Waite kept a relatively low profile for most of his early career. He briefly served in the Ohio state legislature, but his aspirations to enter national politics were thwarted when he twice lost elections for the U.S. Congress. Waite also declined an appointment to the Ohio Supreme Court during the Civil War. In the early 1870s, though, he represented the U.S. in an international arbitration proceeding that reviewed claims by the U.S. against Great Britain for damage caused by Confederate warships that had been built in Great Britain. The arbitration commission eventually ordered a $15.5 million award (over $380 million today), which was seen as a successful result. Waite then served as president of the Ohio Constitutional Convention.
On January 19, 1874, President Ulysses S. Grant nominated Waite to the U.S. Supreme Court. The Senate confirmed him on January 21 in a 63-0 vote, and he took the judicial oath about six weeks later. Waite would spend the remaining 14 years of his life on the Court.
Waite left a less memorable legacy than many Chief Justices. He tended to join his colleagues in limiting the effect of the Fourteenth Amendment. For example, he wrote for the Court in Minor v. Happersett, finding that the Privileges or Immunities Clause of this amendment did not guarantee women the right to vote. (The Nineteenth Amendment would supersede this decision in 1920.) Waite also penned the majority opinion in U.S. v. Cruikshank, which ruled that the Second Amendment right to bear arms and the First Amendment right to freedom of assembly applied only to the federal government and not to the states. The Court later overruled this decision, incorporating the First and Second Amendments through the Fourteenth Amendment.
Waite died suddenly on March 23, 1888 in Washington, D.C., just days after issuing a key opinion on patent law in the Telephone Cases. He was returned to Ohio for burial. Chief Justice Melville Weston Fuller replaced him on the Court.

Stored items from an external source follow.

(** X7: when the definition resolver gives no definition the main phase
    throws [Bake definition not set] from line 113.  The inputs, the
    temporary directory and the builder are saved by then, the definition
    and the references are not, and the build engine has not been run. *)
Theorem missing_definition_throws
  (w : World) (inputs : Inputs) (b : BuilderInfo) :
  getInputs w = Resolves inputs ->
  buildx_isAvailable w = Resolves true ->
  buildx_printVersion w = Resolves tt ->
  builder_inspect w = Resolves b ->
  getDefinition w = Resolves None ->
  snd (main w) = Throw {| message := js "Bake definition not set";
                          thrown_by := ByMain 113 |}
  /\ setters (fst (main w)) = [KInputs; KTmpDir; KBuilder]
  /\ Forall not_a_run (fst (main w)).
Proof.
  intros Hi Ha Hv Hb Hd.
  destruct (preamble_resolves_saves w inputs Hi) as (tp & Hp & Hs).
  rewrite (main_available w tp _ _ _ Hp Ha).
  pose proof (sat_events _ _ _ (prepare_sat w inputs (gitAuthToken_of w inputs)))
    as Hq.
  pose proof (sat_events _ _ _ (preamble_sat w)) as Hd'. rewrite Hp in Hd'.
  unfold bake. revert Hq. unfold prepare. rewrite Hv, Hb, Hd. simpl.
  intros Hq. split; [reflexivity|]. split.
  - rewrite setters_app, Hs. reflexivity.
  - apply Forall_app. split.
    + eapply Forall_impl; [|exact Hd']. intros ? []; assumption.
    + constructor; [exact I|].
      eapply Forall_impl; [|exact Hq]. intros ? []; assumption.
Qed.

Lemma missing_definition_throws_witness :
  snd (main no_definition_world)
  = Throw {| message := js "Bake definition not set"; thrown_by := ByMain 113 |}
  /\ setters (fst (main no_definition_world)) = [KInputs; KTmpDir; KBuilder].
Proof.
  destruct (missing_definition_throws no_definition_world (sample_inputs None)
              {| name := js "X"; driver := js "docker-container" |}
              eq_refl eq_refl eq_refl eq_refl eq_refl) as [H1 [H2 _]].
  split; [exact H1 | exact H2].
Defined.

(** ** The environment of the build engine *)

Section Environment.

Context {V : Type}.

Lemma obj_get_set_same (o : list (jsstring * V)) k v :
  obj_get (obj_set o k v) k = Some v.
Proof.
  induction o as [|[k' v'] o IH]; simpl.
  - rewrite (proj2 (jseqb_eq k k) eq_refl). reflexivity.
  - destruct (jseqb k' k) eqn:E; simpl; rewrite E; auto.
Qed.

Lemma obj_get_set_other (o : list (jsstring * V)) k v k' :
  k' <> k -> obj_get (obj_set o k v) k' = obj_get o k'.
Proof.
  intros Hne. induction o as [|[k0 v0] o IH]; simpl.
  - destruct (jseqb k k') eqn:E; [|reflexivity].
    apply jseqb_eq in E. congruence.
  - destruct (jseqb k0 k) eqn:E; simpl.
    + apply jseqb_eq in E. subst k0.
      destruct (jseqb k k') eqn:E'; [|reflexivity].
      apply jseqb_eq in E'. congruence.
    + rewrite IH. reflexivity.
Qed.

Lemma obj_set_fresh (o : list (jsstring * V)) k v :
  ~ In k (map fst o) -> obj_set o k v = o ++ [(k, v)].
Proof.
  induction o as [|[k' v'] o IH]; simpl; intros H; [reflexivity|].
  destruct (jseqb k' k) eqn:E.
  - apply jseqb_eq in E. tauto.
  - rewrite IH by tauto. reflexivity.
Qed.

(** Copying an object with distinct keys into another object that shares
    none of them appends it. *)
Lemma obj_assign_fresh (t s : list (jsstring * V)) :
  NoDup (map fst (t ++ s)) -> obj_assign t s = t ++ s.
Proof.
  unfold obj_assign. revert t. induction s as [|[k v] s IH]; intros t H; simpl.
  - rewrite app_nil_r. reflexivity.
  - rewrite obj_set_fresh.
    + rewrite IH; rewrite <- app_assoc; [reflexivity | exact H].
    + rewrite map_app in H. simpl in H.
      apply NoDup_remove_2 in H. intros Hin. apply H.
      apply in_or_app. left. exact Hin.
Qed.

End Environment.

Lemma prepare_ok_inv w i tok t0 p :
  prepare w i tok = (t0, Ok p) ->
  buildEnv p
  = obj_assign (obj_assign [] (process_env w)) [(token_var, tok)].
Proof.
  unfold prepare. intros H.
  repeat (apply bind_ok_inv in H; destruct H as (? & ? & ? & ? & H & ?)).
  match type of H with
  | match ?d with _ => _ end = _ => destruct d; [|discriminate]
  end.
  repeat (apply bind_ok_inv in H; destruct H as (? & ? & ? & ? & H & ?)).
  injection H as _ <-. reflexivity.
Qed.

(** Either the build engine is never run, or the steps up to line 123
    succeeded and every run of the engine is one of the two passes over
    what they prepared. *)
Lemma main_runs_prepared w :
  Forall not_a_run (fst (main w))
  \/ exists tp s i tok t0 p,
       preamble w = (tp, Ok (s, i, tok))
       /\ prepare w i tok = (t0, Ok p)
       /\ Forall not_a_run tp /\ Forall not_a_run t0
       /\ fst (main w) = tp ++ Call BuildxIsAvailable :: t0 ++ fst (passes w s i p)
       /\ Forall (run_of i p) (fst (main w)).
Proof.
  destruct (sat_ok _ _ _ (preamble_sat w))
    as [(tp & [[s i] tok] & Hp & Htp) | (tp & e & Hp & Htp & _)].
  2:{ left. unfold main. rewrite Hp. simpl.
      eapply Forall_impl; [|exact Htp]. intros ? []; assumption. }
  assert (Htp' : Forall not_a_run tp).
  { eapply Forall_impl; [|exact Htp]. intros ? []; assumption. }
  destruct (buildx_isAvailable w) as [[|]|msg] eqn:Ha.
  - rewrite (main_available w tp s i tok Hp Ha). cbn [fst].
    unfold bake.
    destruct (sat_ok _ _ _ (prepare_sat w i tok))
      as [(t0 & p & H0 & Ht0) | (t0 & e & H0 & Ht0 & _)]; rewrite H0.
    + assert (Ht0' : Forall not_a_run t0).
      { eapply Forall_impl; [|exact Ht0]. intros ? []; assumption. }
      right. exists tp, s, i, tok, t0, p. rewrite bind_ok. cbn [fst].
      repeat split; try assumption.
      apply Forall_app. split.
      { eapply Forall_impl; [|exact Htp']. apply not_a_run_of. }
      constructor; [exact I|].
      apply Forall_app. split.
      { eapply Forall_impl; [|exact Ht0']. apply not_a_run_of. }
      apply passes_runs.
    + left. rewrite bind_throw. cbn [fst].
      apply Forall_app. split; [exact Htp'|].
      constructor; [exact I|].
      eapply Forall_impl; [|exact Ht0]. intros ? []; assumption.
  - left. unfold main. rewrite Hp, Ha. simpl.
    apply Forall_app. split; [exact Htp' | repeat constructor].
  - left. unfold main. rewrite Hp, Ha. simpl.
    apply Forall_app. split; [exact Htp' | repeat constructor].
Qed.

(** X8: every run of the build engine, print pass or execution pass, gets
    the working directory of the inputs and an environment in which
    [BUILDX_BAKE_GIT_AUTH_TOKEN] is the token of line 31 (the variable of
    the process environment when it is defined, else the input) and every
    other variable is as in the process environment. *)
Theorem build_engine_environment
  (w : World) (c : jsstring) (a : list jsstring) (o : ExecOptions) :
  NoDup (map fst (process_env w)) ->
  In (Call (ExecExec c a o)) (fst (main w))
  \/ In (Call (ExecGetExecOutput c a o)) (fst (main w)) ->
  exists inputs,
    getInputs w = Resolves inputs
    /\ cwd o = workdir inputs
    /\ obj_get (env o) token_var = Some (gitAuthToken_of w inputs)
    /\ forall k, k <> token_var -> obj_get (env o) k = obj_get (process_env w) k.
Proof.
  intros Hnd Hin.
  destruct (main_runs_prepared w)
    as [H | (tp & s & i & tok & t0 & p & Hp & H0 & _ & _ & _ & H)];
    rewrite Forall_forall in H.
  { destruct Hin as [Hin | Hin]; destruct (H _ Hin). }
  apply preamble_ok_inv in Hp. destruct Hp as (Hi & _ & ->).
  apply prepare_ok_inv in H0.
  rewrite (obj_assign_fresh [] (process_env w) Hnd) in H0. simpl app in H0.
  assert (Ho : cwd o = workdir i /\ env o = buildEnv p).
  { destruct Hin as [Hin | Hin]; apply H in Hin; simpl in Hin;
      [unfold print_call in Hin | unfold bake_call in Hin];
      injection Hin as _ _ ->; auto. }
  destruct Ho as [Hcwd Henv]. exists i. rewrite Henv, H0.
  unfold obj_assign. simpl.
  split; [exact Hi|]. split; [exact Hcwd|]. split.
  - apply obj_get_set_same.
  - intros k Hk. apply obj_get_set_other. exact Hk.
Qed.

Lemma build_engine_environment_witness :
  obj_get (buildEnv sample_prepared) token_var = Some (js "token")
  /\ obj_get (buildEnv sample_prepared) (js "HOME") = Some (js "/home/runner").
Proof.
  assert (Hin : In (Call (ExecExec (js "docker")
                            [js "buildx"; js "bake"; js "app"; js "--print"]
                            {| cwd := js "."; env := buildEnv sample_prepared;
                               ignoreReturnCode := false |}))
                   (fst (main traceless_world))).
  { vm_compute. tauto. }
  assert (Hnd : NoDup (map fst (process_env traceless_world))).
  { repeat constructor. simpl. tauto. }
  destruct (build_engine_environment traceless_world _ _ _ Hnd (or_introl Hin))
    as (inputs & Hi & Hcwd & Htok & Hother).
  injection Hi as <-.
  split; [exact Htok|].
  assert (Hne : js "HOME" <> token_var) by discriminate.
  exact (eq_trans (Hother (js "HOME") Hne) eq_refl).
Defined.

(** ** The order of the two passes *)

Lemma print_pass_ok w i p out :
  process_print w = Resolves out -> exitCode out = 0%Z ->
  print_pass w i p
  = ([StartGroup (js "Bake definition"); Call (print_call i p); EndGroup], Ok tt).
Proof.
  intros H Hz. unfold print_pass, exec_outcome. rewrite H, Hz. reflexivity.
Qed.

Lemma print_pass_cannot_start w i p msg :
  process_print w = Rejects msg ->
  print_pass w i p
  = ([StartGroup (js "Bake definition"); Call (print_call i p); EndGroup],
     Throw {| message := msg; thrown_by := ByCall (print_call i p) |}).
Proof. intros H. unfold print_pass, exec_outcome. rewrite H. reflexivity. Qed.

(** X9: the execution pass is attempted only after a print pass that ran
    and exited with code zero; that print pass is in the trace, with the
    command, directory and environment of the execution pass and its
    arguments followed by [--print]. *)
Theorem execution_pass_needs_a_clean_print_pass
  (w : World) (c : jsstring) (a : list jsstring) (o : ExecOptions) :
  In (Call (ExecGetExecOutput c a o)) (fst (main w)) ->
  exists out,
    process_print w = Resolves out
    /\ exitCode out = 0%Z
    /\ In (Call (ExecExec c (a ++ [js "--print"])
                   {| cwd := cwd o; env := env o; ignoreReturnCode := false |}))
          (fst (main w)).
Proof.
  intros Hin.
  destruct (main_runs_prepared w)
    as [H | (tp & s & i & tok & t0 & p & _ & _ & Htp & Ht0 & E & H)];
    rewrite Forall_forall in H.
  { destruct (H _ Hin). }
  pose proof (H _ Hin) as Hb. simpl in Hb. unfold bake_call in Hb.
  injection Hb as -> -> ->. cbn [cwd env].
  rewrite E in Hin |- *.
  assert (Hno : forall t, Forall not_a_run t ->
                          ~ In (Call (bake_call i p)) t).
  { intros t Ht Hi. rewrite Forall_forall in Ht. exact (Ht _ Hi). }
  assert (Hpass : In (Call (bake_call i p)) (fst (passes w s i p))).
  { apply in_app_or in Hin. destruct Hin as [Hin | [Hin | Hin]];
      [destruct (Hno _ Htp Hin) | discriminate Hin |].
    apply in_app_or in Hin. destruct Hin as [Hin | Hin];
      [destruct (Hno _ Ht0 Hin) | exact Hin]. }
  destruct (process_print w) as [out|msg] eqn:Hout.
  - destruct (Z.eq_dec (exitCode out) 0) as [Hz | Hnz].
    + exists out. repeat split; try assumption.
      apply in_or_app. right. right. apply in_or_app. right.
      unfold passes. rewrite (print_pass_ok w i p out Hout Hz).
      rewrite bind_ok. cbn [fst app]. right. left. reflexivity.
    + exfalso. revert Hpass. unfold passes.
      rewrite (print_pass_fails w i p out Hout Hnz), bind_throw.
      simpl. intros [H1 | [H1 | [H1 | []]]]; discriminate H1.
  - exfalso. revert Hpass. unfold passes.
    rewrite (print_pass_cannot_start w i p msg Hout), bind_throw.
    simpl. intros [H1 | [H1 | [H1 | []]]]; discriminate H1.
Qed.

Selected Opinions by Chief Justice Waite:
Telephone Cases (1888)Topic: Patents
To procure a patent for a process, the inventor must describe their invention with sufficient clearness and precision to enable those skilled in the matter to understand what their process is, and they must point out some practicable way of putting it into operation, but they are not required to bring the art to the highest degree of perfection.
Reynolds v. U.S. (1878)
Topic: Religion
A party's religious belief cannot be accepted as a justification for committing an overt act made criminal by the law of the land.
U.S. v. Reese (1876)
Topic: Voting & Elections
The power of Congress to legislate on the subject of voting at state elections rests on the Fifteenth Amendment, and it can be exercised by providing a punishment only when the wrongful refusal to receive the vote of a qualified elector at such elections is because of their race, color, or previous condition of servitude.
U.S. v. Cruikshank (1876)
Topic: Gun Rights
The Second Amendment declares that the right to bear arms shall not be infringed, but this means no more than that it shall not be infringed by Congress. This is one of the amendments that has no other effect than to restrict the powers of the national government.
Minor v. Happersett (1875)
Topic: Voting & Elections
A provision in a state constitution that confines the right of voting to male citizens of the United States is not a violation of the federal Constitution. In such a state, women have no right to vote.